Your output should be the whole listing, identical to the original.
BEGIN
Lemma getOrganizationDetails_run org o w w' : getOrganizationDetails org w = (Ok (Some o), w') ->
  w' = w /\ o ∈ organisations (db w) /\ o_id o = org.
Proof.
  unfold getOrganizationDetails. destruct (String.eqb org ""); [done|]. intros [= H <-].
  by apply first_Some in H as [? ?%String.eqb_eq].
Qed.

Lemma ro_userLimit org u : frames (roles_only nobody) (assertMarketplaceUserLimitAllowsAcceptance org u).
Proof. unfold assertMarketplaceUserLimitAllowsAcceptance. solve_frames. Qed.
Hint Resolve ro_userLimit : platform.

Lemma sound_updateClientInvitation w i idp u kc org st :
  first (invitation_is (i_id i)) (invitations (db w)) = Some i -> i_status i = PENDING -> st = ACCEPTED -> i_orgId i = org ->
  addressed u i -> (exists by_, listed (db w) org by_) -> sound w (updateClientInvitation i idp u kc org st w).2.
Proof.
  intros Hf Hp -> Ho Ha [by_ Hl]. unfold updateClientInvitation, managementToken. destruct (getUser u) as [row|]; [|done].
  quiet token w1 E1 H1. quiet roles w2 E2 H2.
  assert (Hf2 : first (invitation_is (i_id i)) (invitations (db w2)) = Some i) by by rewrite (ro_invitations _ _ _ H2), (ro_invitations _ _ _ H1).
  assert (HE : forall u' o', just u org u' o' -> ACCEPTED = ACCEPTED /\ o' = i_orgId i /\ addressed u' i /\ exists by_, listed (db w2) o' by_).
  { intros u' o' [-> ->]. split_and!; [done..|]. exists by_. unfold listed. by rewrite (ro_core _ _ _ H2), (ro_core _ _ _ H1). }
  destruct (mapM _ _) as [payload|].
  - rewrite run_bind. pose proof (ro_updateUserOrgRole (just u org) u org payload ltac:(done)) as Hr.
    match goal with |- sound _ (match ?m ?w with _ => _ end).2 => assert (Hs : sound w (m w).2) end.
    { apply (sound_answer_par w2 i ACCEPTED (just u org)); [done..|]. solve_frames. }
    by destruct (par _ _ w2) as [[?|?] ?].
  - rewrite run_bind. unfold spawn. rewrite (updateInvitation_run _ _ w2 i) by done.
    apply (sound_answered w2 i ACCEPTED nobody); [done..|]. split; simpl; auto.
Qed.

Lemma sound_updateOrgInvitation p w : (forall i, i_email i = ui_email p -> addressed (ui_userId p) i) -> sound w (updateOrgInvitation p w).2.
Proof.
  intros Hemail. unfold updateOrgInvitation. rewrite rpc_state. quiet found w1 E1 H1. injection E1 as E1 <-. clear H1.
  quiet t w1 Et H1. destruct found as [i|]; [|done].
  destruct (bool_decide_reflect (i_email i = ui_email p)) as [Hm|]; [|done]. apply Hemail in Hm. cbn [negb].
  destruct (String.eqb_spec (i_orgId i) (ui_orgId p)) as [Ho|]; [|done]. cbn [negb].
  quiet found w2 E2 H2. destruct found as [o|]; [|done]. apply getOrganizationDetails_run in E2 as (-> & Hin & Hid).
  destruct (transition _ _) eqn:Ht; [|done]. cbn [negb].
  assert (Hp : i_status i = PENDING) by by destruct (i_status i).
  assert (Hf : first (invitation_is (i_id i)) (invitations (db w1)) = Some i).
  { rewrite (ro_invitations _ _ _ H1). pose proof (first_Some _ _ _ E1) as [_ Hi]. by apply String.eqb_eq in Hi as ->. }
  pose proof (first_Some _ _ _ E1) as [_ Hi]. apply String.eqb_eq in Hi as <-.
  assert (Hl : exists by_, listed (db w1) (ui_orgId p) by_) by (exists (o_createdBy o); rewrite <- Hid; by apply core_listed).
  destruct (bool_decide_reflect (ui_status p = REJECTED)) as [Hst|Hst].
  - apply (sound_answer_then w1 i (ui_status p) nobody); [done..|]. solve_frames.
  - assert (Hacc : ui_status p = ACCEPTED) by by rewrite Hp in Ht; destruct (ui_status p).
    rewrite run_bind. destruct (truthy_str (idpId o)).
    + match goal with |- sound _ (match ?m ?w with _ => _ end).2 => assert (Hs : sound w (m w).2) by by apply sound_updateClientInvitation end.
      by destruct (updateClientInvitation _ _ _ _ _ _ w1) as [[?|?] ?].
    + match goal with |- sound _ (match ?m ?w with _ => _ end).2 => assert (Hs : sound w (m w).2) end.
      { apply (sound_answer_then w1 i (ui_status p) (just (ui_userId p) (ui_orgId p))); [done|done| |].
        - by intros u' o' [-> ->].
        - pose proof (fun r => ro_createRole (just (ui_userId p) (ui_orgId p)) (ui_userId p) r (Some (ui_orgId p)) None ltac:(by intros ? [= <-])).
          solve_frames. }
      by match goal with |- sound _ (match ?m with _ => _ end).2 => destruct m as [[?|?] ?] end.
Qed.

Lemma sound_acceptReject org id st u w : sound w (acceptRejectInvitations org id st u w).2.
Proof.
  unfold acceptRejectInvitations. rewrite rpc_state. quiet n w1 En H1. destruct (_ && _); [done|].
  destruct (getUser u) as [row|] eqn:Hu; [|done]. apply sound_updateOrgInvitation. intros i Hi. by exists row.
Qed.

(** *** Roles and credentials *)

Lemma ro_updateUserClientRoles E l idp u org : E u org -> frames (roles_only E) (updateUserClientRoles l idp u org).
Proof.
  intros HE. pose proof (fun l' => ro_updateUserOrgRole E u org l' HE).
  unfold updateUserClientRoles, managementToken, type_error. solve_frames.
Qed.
END
**OUTPUT OF THE TASK**.
Lemma getOrganizationDetails_run org o w w' : getOrganizationDetails org w = (Ok (Some o), w') ->
  w' = w /\ o ∈ organisations (db w) /\ o_id o = org.
Proof.
  unfold getOrganizationDetails. destruct (String.eqb org ""); [done|]. intros [= H <-].
  by apply first_Some in H as [? ?%String.eqb_eq].
Qed.

Lemma ro_userLimit org u : frames (roles_only nobody) (assertMarketplaceUserLimitAllowsAcceptance org u).
Proof. unfold assertMarketplaceUserLimitAllowsAcceptance. solve_frames. Qed.
Hint Resolve ro_userLimit : platform.

Lemma sound_updateClientInvitation w i idp u kc org st :
  first (invitation_is (i_id i)) (invitations (db w)) = Some i -> i_status i = PENDING -> st = ACCEPTED -> i_orgId i = org ->
  addressed u i -> (exists by_, listed (db w) org by_) -> sound w (updateClientInvitation i idp u kc org st w).2.
Proof.
  intros Hf Hp -> Ho Ha [by_ Hl]. unfold updateClientInvitation, managementToken. destruct (getUser u) as [row|]; [|done].
  quiet token w1 E1 H1. quiet roles w2 E2 H2.
  assert (Hf2 : first (invitation_is (i_id i)) (invitations (db w2)) = Some i) by by rewrite (ro_invitations _ _ _ H2), (ro_invitations _ _ _ H1).
  assert (HE : forall u' o', just u org u' o' -> ACCEPTED = ACCEPTED /\ o' = i_orgId i /\ addressed u' i /\ exists by_, listed (db w2) o' by_).
  { intros u' o' [-> ->]. split_and!; [done..|]. exists by_. unfold listed. by rewrite (ro_core _ _ _ H2), (ro_core _ _ _ H1). }
  destruct (mapM _ _) as [payload|].
  - rewrite run_bind. pose proof (ro_updateUserOrgRole (just u org) u org payload ltac:(done)) as Hr.
    match goal with |- sound _ (match ?m ?w with _ => _ end).2 => assert (Hs : sound w (m w).2) end.
    { apply (sound_answer_par w2 i ACCEPTED (just u org)); [done..|]. solve_frames. }
    by destruct (par _ _ w2) as [[?|?] ?].
  - rewrite run_bind. unfold spawn. rewrite (updateInvitation_run _ _ w2 i) by done.
    apply (sound_answered w2 i ACCEPTED nobody); [done..|]. split; simpl; auto.
Qed.

Lemma sound_updateOrgInvitation p w : (forall i, i_email i = ui_email p -> addressed (ui_userId p) i) -> sound w (updateOrgInvitation p w).2.
Proof.
  intros Hemail. unfold updateOrgInvitation. rewrite rpc_state. quiet found w1 E1 H1. injection E1 as E1 <-. clear H1.
  quiet t w1 Et H1. destruct found as [i|]; [|done].
  destruct (bool_decide_reflect (i_email i = ui_email p)) as [Hm|]; [|done]. apply Hemail in Hm. cbn [negb].
  destruct (String.eqb_spec (i_orgId i) (ui_orgId p)) as [Ho|]; [|done]. cbn [negb].
  quiet found w2 E2 H2. destruct found as [o|]; [|done]. apply getOrganizationDetails_run in E2 as (-> & Hin & Hid).
  destruct (transition _ _) eqn:Ht; [|done]. cbn [negb].
  assert (Hp : i_status i = PENDING) by by destruct (i_status i).
  assert (Hf : first (invitation_is (i_id i)) (invitations (db w1)) = Some i).
  { rewrite (ro_invitations _ _ _ H1). pose proof (first_Some _ _ _ E1) as [_ Hi]. by apply String.eqb_eq in Hi as ->. }
  pose proof (first_Some _ _ _ E1) as [_ Hi]. apply String.eqb_eq in Hi as <-.
  assert (Hl : exists by_, listed (db w1) (ui_orgId p) by_) by (exists (o_createdBy o); rewrite <- Hid; by apply core_listed).
  destruct (bool_decide_reflect (ui_status p = REJECTED)) as [Hst|Hst].
  - apply (sound_answer_then w1 i (ui_status p) nobody); [done..|]. solve_frames.
  - assert (Hacc : ui_status p = ACCEPTED) by by rewrite Hp in Ht; destruct (ui_status p).
    rewrite run_bind. destruct (truthy_str (idpId o)).
    + match goal with |- sound _ (match ?m ?w with _ => _ end).2 => assert (Hs : sound w (m w).2) by by apply sound_updateClientInvitation end.
      by destruct (updateClientInvitation _ _ _ _ _ _ w1) as [[?|?] ?].
    + match goal with |- sound _ (match ?m ?w with _ => _ end).2 => assert (Hs : sound w (m w).2) end.
      { apply (sound_answer_then w1 i (ui_status p) (just (ui_userId p) (ui_orgId p))); [done|done| |].
        - by intros u' o' [-> ->].
        - pose proof (fun r => ro_createRole (just (ui_userId p) (ui_orgId p)) (ui_userId p) r (Some (ui_orgId p)) None ltac:(by intros ? [= <-])).
          solve_frames. }
      by match goal with |- sound _ (match ?m with _ => _ end).2 => destruct m as [[?|?] ?] end.
Qed.

Lemma sound_acceptReject org id st u w : sound w (acceptRejectInvitations org id st u w).2.
Proof.
  unfold acceptRejectInvitations. rewrite rpc_state. quiet n w1 En H1. destruct (_ && _); [done|].
  destruct (getUser u) as [row|] eqn:Hu; [|done]. apply sound_updateOrgInvitation. intros i Hi. by exists row.
Qed.

(** *** Roles and credentials *)

Lemma ro_updateUserClientRoles E l idp u org : E u org -> frames (roles_only E) (updateUserClientRoles l idp u org).
Proof.
  intros HE. pose proof (fun l' => ro_updateUserOrgRole E u org l' HE).
  unfold updateUserClientRoles, managementToken, type_error. solve_frames.
Qed.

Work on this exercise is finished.